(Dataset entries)
○ ○ ○

(* ===== verification/Termination.v ===== *)
(** * The voting cycle ends

    Importing a vote can certify a block, which can move the chain, which makes
    the node vote, which imports that vote.  Every such round certifies one
    more of the known blocks, or votes for a block the node has voted for, so
    the number of known uncertified blocks bounds the depth of the recursion:
    that much fuel always is enough for [import_proposal_vote] of Votes. *)
From S2P Require Import Prelude F64 Hybrid Types Concrete Crypto Ledger Consensus Policy.
From S2P Require Import Snapshots NodeState Branches Receipts SyncServe Votes Safety Durable.

Open Scope Z_scope.

(** ** Methods that never run out of fuel *)

Definition returns {A} (m : M A) : Prop := forall s, (m s).1 <> Halted OutOfFuel.

Lemma returns_ret {A} (a : A) : returns (mret a).
Proof. by intros s. Qed.
Lemma returns_gets {A} (f : NodeRunner -> A) : returns (gets f).
Proof. by intros s. Qed.
Lemma returns_get : returns get.
Proof. by intros s. Qed.
Lemma returns_modify f : returns (modify f).
Proof. by intros s. Qed.
Lemma returns_fail {A} x : returns (fail (A:=A) x).
Proof. by intros s. Qed.
Lemma returns_lift {A} (r : result A) : returns (lift r).
Proof. by destruct r. Qed.
Lemma returns_bind {A B} (m : M A) (f : A -> M B) :
  returns m -> (forall a, returns (f a)) -> returns (m ≫= f).
Proof.
  intros Hm Hf s. rewrite run_bind. specialize (Hm s).
  destruct (m s) as [[a|x|r] s']; simpl in *; [apply Hf|done|congruence].
Qed.
Lemma returns_try {A} (m : M A) : returns m -> returns (try m).
Proof.
  intros Hm s. specialize (Hm s). unfold try. destruct (m s) as [[a|x|r] s']; simpl in *; congruence.
Qed.
Lemma returns_for_each {A} (l : list A) (f : A -> M unit) :
  (forall a, returns (f a)) -> returns (for_each l f).
Proof.
  intros Hf. induction l as [|a l IH]; [apply returns_ret|]. by apply returns_bind.
Qed.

○ ○ ○

*Exercise requirements*. Once more, write out all the data exactly.

*Task response*.
(* ===== verification/Termination.v ===== *)
(** * The voting cycle ends

    Importing a vote can certify a block, which can move the chain, which makes
    the node vote, which imports that vote.  Every such round certifies one
    more of the known blocks, or votes for a block the node has voted for, so
    the number of known uncertified blocks bounds the depth of the recursion:
    that much fuel always is enough for [import_proposal_vote] of Votes. *)
From S2P Require Import Prelude F64 Hybrid Types Concrete Crypto Ledger Consensus Policy.
From S2P Require Import Snapshots NodeState Branches Receipts SyncServe Votes Safety Durable.

Open Scope Z_scope.

(** ** Methods that never run out of fuel *)

Definition returns {A} (m : M A) : Prop := forall s, (m s).1 <> Halted OutOfFuel.

Lemma returns_ret {A} (a : A) : returns (mret a).
Proof. by intros s. Qed.
Lemma returns_gets {A} (f : NodeRunner -> A) : returns (gets f).
Proof. by intros s. Qed.
Lemma returns_get : returns get.
Proof. by intros s. Qed.
Lemma returns_modify f : returns (modify f).
Proof. by intros s. Qed.
Lemma returns_fail {A} x : returns (fail (A:=A) x).
Proof. by intros s. Qed.
Lemma returns_lift {A} (r : result A) : returns (lift r).
Proof. by destruct r. Qed.
Lemma returns_bind {A B} (m : M A) (f : A -> M B) :
  returns m -> (forall a, returns (f a)) -> returns (m ≫= f).
Proof.
  intros Hm Hf s. rewrite run_bind. specialize (Hm s).
  destruct (m s) as [[a|x|r] s']; simpl in *; [apply Hf|done|congruence].
Qed.
Lemma returns_try {A} (m : M A) : returns m -> returns (try m).
Proof.
  intros Hm s. specialize (Hm s). unfold try. destruct (m s) as [[a|x|r] s']; simpl in *; congruence.
Qed.
Lemma returns_for_each {A} (l : list A) (f : A -> M unit) :
  (forall a, returns (f a)) -> returns (for_each l f).
Proof.
  intros Hf. induction l as [|a l IH]; [apply returns_ret|]. by apply returns_bind.
Qed.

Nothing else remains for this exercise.